Writing large amounts of data to CSV

Hello everyone,
I'm working on a project where I'm trying to log large amounts of data over long periods of time, and I'm having problems figuring out a way around the 1,048,576 row limit. Is there a way to go back in a csv file and write to a given column? After reaching the million+ row limit, I'd love to reset and start printing from column 'E' for example (and repeat this every time a specified row limit is reached). Is this possible? Or has anyone else found another way to solve the problem?

To give background (for those who want it), I'm building a device to measure the drift of mechanical clocks over long periods of time (30-40 days ideally). The code I have now measures the time difference between two subsequent ticks and logs it to an SD card with three columns (global time, time difference, measured sound level). I get a reading about every 250 milliseconds, so hitting that row limit only takes a few days.

I've attached a stripped-down version of what I'm running in case that helps

Any input you have is most welcome, thanks in advance!
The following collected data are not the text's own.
(** * julia-repl-mcp.py: the MCP adapter in front of the Julia REPL servers

    A shallow embedding of [src/julia-repl-mcp.py] and the properties its
    specification states about it.

    - Python values that travel as JSON are the inductive type [json];
      a [dict] is an association list in insertion order (the order [str]
      prints), keys pairwise distinct as in any Python dict, lookup taking
      the first binding.  JSON numbers are integers here: floats are outside
      the model.
    - Python [str] is [string]; code points above 127 are carried as their
      UTF-8 bytes.
    - Everything the adapter calls without defining it (the JSON codec,
      [os.path.abspath], the filesystem, the process table, the socket peer)
      is a field of the record [Platform].
    - Effects are explicit: a computation takes the trace of operating-system
      calls made so far and returns a value or a raised exception together
      with the extended trace. *)

From Stdlib Require Import ZArith List String Ascii Bool Lia.
From Stdlib Require Import DecimalString.
Import ListNotations.
Local Open Scope string_scope.
Local Open Scope Z_scope.

(** ** Characters and strings *)

Definition dquote : ascii := Ascii.ascii_of_nat 34.
Definition squote : ascii := Ascii.ascii_of_nat 39.
Definition backslash : ascii := Ascii.ascii_of_nat 92.
Definition slash : ascii := Ascii.ascii_of_nat 47.
Definition newline : ascii := Ascii.ascii_of_nat 10.

Definition str1 (c : ascii) : string := String c EmptyString.

(** [not s] for a string. *)
Definition str_empty (s : string) : bool :=
  match s with EmptyString => true | String _ _ => false end.

(** [needle in s] for two strings: the substring test. *)
Fixpoint str_contains (needle s : string) : bool :=
  String.prefix needle s
  || match s with
     | EmptyString => false
     | String _ s' => str_contains needle s'
     end.

(** [c in s] for a character. *)
Fixpoint str_has (c : ascii) (s : string) : bool :=
  match s with
  | EmptyString => false
  | String d s' => Ascii.eqb c d || str_has c s'
  end.

(** The ASCII characters for which [str.isspace] holds. *)
Definition is_space (c : ascii) : bool :=
  let n := nat_of_ascii c in
  (Nat.leb 9 n && Nat.leb n 13) || (Nat.leb 28 n && Nat.leb n 32).

Fixpoint lstrip (l : list ascii) : list ascii :=
  match l with
  | c :: r => if is_space c then lstrip r else l
  | [] => []
  end.

(** [s.strip()] *)
Definition strip (s : string) : string :=
  string_of_list_ascii
    (rev (lstrip (rev (lstrip (list_ascii_of_string s))))).

Definition hex_digit (n : nat) : ascii :=
  if Nat.ltb n 10 then ascii_of_nat (48 + n) else ascii_of_nat (87 + n).

Definition string_of_Z (z : Z) : string := NilZero.string_of_int (Z.to_int z).

(** ** JSON values as Python objects *)

#[local] Set Warnings "-register-all".

Inductive json : Type :=
| JNull
| JBool (b : bool)
| JNum (n : Z)
| JStr (s : string)
| JList (items : list json)
| JObj (fields : list (string * json)).

(** [type(v).__name__] *)
Definition type_name (v : json) : string :=
  match v with
  | JNull => "NoneType"
  | JBool _ => "bool"
  | JNum _ => "int"
  | JStr _ => "str"
  | JList _ => "list"
  | JObj _ => "dict"
  end.

(** The truth value Python gives an object in [if not v]. *)
Definition truthy (v : json) : bool :=
  match v with
  | JNull => false
  | JBool b => b
  | JNum n => negb (n =? 0)
  | JStr s => negb (str_empty s)
  | JList l => match l with [] => false | _ => true end
  | JObj kv => match kv with [] => false | _ => true end
  end.

(** [v == "lit"] for a string literal: only an equal string compares equal. *)
Definition eq_str (v : json) (lit : string) : bool :=
  match v with
  | JStr s => String.eqb s lit
  | _ => false
  end.

Fixpoint dict_get (k : string) (kv : list (string * json)) : option json :=
  match kv with
  | [] => None
  | (k', v) :: r => if String.eqb k k' then Some v else dict_get k r
  end.

Definition dict_has (k : string) (kv : list (string * json)) : bool :=
  match dict_get k kv with Some _ => true | None => false end.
ExampleCsvWrite.ino (6.68 KB)

ahubble:
I've attached a stripped-down version of what I'm running in case that helps

No, it doesn't, but if you post the code in the proper manner using </> tags, it might. Read the please read firsts at the head of the forum.

You might have a dog chasing car situation. You may find that some extra programming that filters out junk data, of which you might have quite a lot, would solve the storage problem.

ahubble:
and I'm having problems figuring out a way around the 1,048,576 row limit.

Is that a limit of whatever program reads it in the end? Or are you telling me the file is quickly growing up to 4 GB?

ahubble:
Is there a way to go back in a csv file and write to a given column?

Since textual data is usually variable in length, it's possible but not so easy (or even fast to execute).

ahubble:
After reaching the million+ row limit, I'd love to reset and start printing from column 'E' for example (and repeat this every time a specified row limit is reached). Is this possible?

Once again... yes but easier said than done.
Since everything is text and varies in length, overwritting a row (or part of it) can lead to "overlaps" or row merging (due to losing the new-line characters in the process).

If everything is encoded as binary (raw data), I would say yes without any doubt; since every "record" would always have a fixed length, making indexing pretty straghtfoward. Also this kind of encoding takes less space, is easier/faster to read/load and more effective in applying compression; being the downsides: human readability and difficulty to edit/import the data without customized (DIY) programs (because the commercial ones usually expect "standardized" textual formats like CSV, XML or JSON).

ahubble:
I get a reading about every 250 milliseconds, so hitting that row limit only takes a few days.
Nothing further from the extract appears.